ASSIGNMENT:
Search the records for the string "exit", then copy each line where it appears.

* * *

(* ===== verification/Proc.v ===== *)
(** * Proc: processes, the scheduler, sleep and wakeup (src/src/proc.c, src/src/spinlock.c)

    A [struct proc *] is an index into [ptable], the null pointer is [None].
    Code runs on a CPU, the argument [c].  A spin lock is held by a CPU; lock 0
    is [ptable.lock], and a lock that another CPU holds makes [acquire] spin,
    which does not return here ([OutOfFuel]).

    [swtch] stops the code of a process in the middle of [sched]; [pc] records
    which code that is, and what runs next when the scheduler switches back.
    So a call of [yield], [sleep], [wait] or [exit] runs here up to [sched] and
    on into the scheduler; [resume] is the rest of it. *)
From S2P Require Import Prelude CString Vm Fs Pipe File.

Definition NPROC : Z := 64.
Definition NOFILE : Z := 16.

(** ** proc.h *)
Inductive procstate := UNUSED | EMBRYO | SLEEPING | RUNNABLE | RUNNING | ZOMBIE.
#[export] Instance procstate_eq_dec : EqDecision procstate.
Proof. solve_decision. Defined.

(** Sleep channels are kernel addresses: of a process, or of something else. *)
Inductive channel := Ch_proc (p : Z) | Ch_addr (a : Z).
#[export] Instance channel_eq_dec : EqDecision channel.
Proof. solve_decision. Defined.
(** [wakeup1] of a process: it does not sleep in [wait] any more. *)
Definition woken (ch : option channel) (t : Z -> proc) : Z -> proc :=
  fun p => if in_table p then wake_one ch (t p) else t p.
Lemma in_table_true p : in_tab p -> in_table p = true.
Proof. unfold in_tab, in_table. intros. destruct (Z.leb_spec 0 p), (Z.ltb_spec p NPROC); cbn; lia. Qed.
Lemma woken_calmer ch t p : calmer (t p) (woken ch t p).
Proof. unfold woken. case_match; [apply wake_one_calmer | by left]. Qed.
Lemma woken_awake i t k : table_ok i t -> in_tab k -> ~ in_wait (woken (Some (Ch_proc k)) t k).
Proof.
  intros Hok Hk Hw. pose proof (wake_step _ _ _ Hok (woken_calmer (Some (Ch_proc k)) t)) as Hok'.
  destruct (to_wait _ _ Hok' k Hk Hw) as (Hch & _). unfold woken in *. rewrite in_table_true in * by done.
  destruct Hw as [Hs _]. by apply wake_one_awake in Hs.
Qed.
Lemma woken_same ch t p : state (t p) <> SLEEPING -> woken ch t p = t p.
Proof. intros Hs. destruct (woken_calmer ch t p) as [|[? _]]; done. Qed.

(** The loop of [exit] over the children: what holds before, after, and how
    an entry is changed. *)
Record adopted (me : Z) (s s' : kstate) : Prop := mkAdopted {
  ad_frame : frame s s';
  ad_ok : table_ok (initproc s) (procs s');
  ad_me : procs s' me = procs s me;
  ad_awake : forall a, in_wait (procs s' a) -> in_wait (procs s a);
  ad_parent : forall a, parent (procs s' a) = parent (procs s a) \/ parent (procs s' a) = initproc s;
  ad_running : forall a, state (procs s' a) = RUNNING <-> state (procs s a) = RUNNING }.
Section Adopt.
Context (me : Z) (s : kstate).
Hypotheses (Hok : table_ok (initproc s) (procs s)) (Hme : in_tab me) (Hrun : state (procs s me) = RUNNING)
  (Hni : initproc s <> Some me) (Hnp : parent (procs s me) <> Some me).

Lemma adopt_one_inv q s' : in_tab q -> adopt_one me q s = Ok (tt, s') ->
  adopted me s s' /\ parent (procs s' q) <> Some me.
Proof using All.
  intros Hq. unfold adopt_one, the_proc, on_proc. intros H. pinv. case_bool_decide as Hpar.
  2:{ pinv. split; [split; try done; by left | done]. }
  pinv. destruct (to_init _ _ Hok) as (k & Hk & Hkin & Hkal & Hkn). cbn in H. rewrite Hk in *.
  assert (Hnw : ~ in_wait (procs s me)) by (intros [? _]; congruence).
  assert (Hqm : q <> me) by congruence.
  destruct (is_state ZOMBIE (procs s q)) eqn:Ez.
  - apply bool_decide_eq_true in Ez. unfold wakeup1 in H. pinv. cbn [procs set_procs set_proc].
    set (t1 := woken (Some (Ch_proc k)) (procs s)).
    assert (Hok1 : table_ok (Some k) t1) by (eapply wake_step; [exact Hok | apply woken_calmer]).
    assert (Hq1 : t1 q = procs s q) by (apply woken_same; congruence).
    assert (Heq : forall p, (if in_table p then wake_one (Some (Ch_proc k)) (upd (procs s) q (set_parent (Some k) (procs s q)) p)
        else upd (procs s) q (set_parent (Some k) (procs s q)) p) = upd t1 q (set_parent (Some k) (t1 q)) p).
    { intros p. rewrite Hq1. upd_cases; [|done]. rewrite in_table_true by done.
      unfold wake_one, is_state. cbn. rewrite Ez. done. }
    assert (Hst : same_table (upd t1 q (set_parent (Some k) (t1 q)))
      (fun p => if in_table p then wake_one (Some (Ch_proc k)) (upd (procs s) q (set_parent (Some k) (procs s q)) p)
        else upd (procs s) q (set_parent (Some k) (procs s q)) p)) by (intros p; by rewrite Heq).
    assert (Hm1 : t1 me = procs s me) by (apply woken_same; congruence).
    split.
    + split; [by split | | | | |].
      * cbn. rewrite Hk. eapply table_ok_proper; [reflexivity | symmetry; exact Hst |].
        eapply (adopt_step _ t1 q _ Hok1 Hq me k); [done | by rewrite Hq1 | by rewrite Hm1 | | done].
        intros _. by apply (woken_awake (Some k)).
      * cbn. rewrite Heq. rewrite upd_ne by done. done.
      * intros a. cbn. rewrite Heq. intros Hw.
        assert (Hw1 : in_wait (t1 a)).
        { destruct (decide (a = q)) as [->|]; [by rewrite upd_eq in Hw | by rewrite upd_ne in Hw]. }
        pose proof (calmer_in_wait _ _ (woken_calmer (Some (Ch_proc k)) (procs s) a) Hw1) as E. fold t1 in E. by rewrite <- E.
      * intros a. cbn. rewrite Heq, Hk. upd_cases; [by right|]. left. apply calmer_parent, woken_calmer.
      * intros a. cbn. rewrite Heq. transitivity (state (t1 a) = RUNNING); [by upd_cases|].
        by apply calmer_state; [apply woken_calmer | ..].
    + cbn. rewrite Heq, upd_eq. cbn. congruence.
  - apply bool_decide_eq_false in Ez. pinv. cbn. split.
    + split; [by split | | | | |]; cbn.
      * rewrite Hk. eapply (adopt_step _ (procs s) q _); try done.
      * by rewrite upd_ne.
      * intros a. destruct (decide (a = q)) as [->|]; [by rewrite upd_eq | by rewrite upd_ne].
      * intros a. rewrite Hk. upd_cases; [by right | by left].
      * intros a. by upd_cases.
    + cbn. rewrite upd_eq. cbn. congruence.
Qed.
End Adopt.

* * *

SOLUTION TO THE EXERCISE:
    So a call of [yield], [sleep], [wait] or [exit] runs here up to [sched] and
(** The loop of [exit] over the children: what holds before, after, and how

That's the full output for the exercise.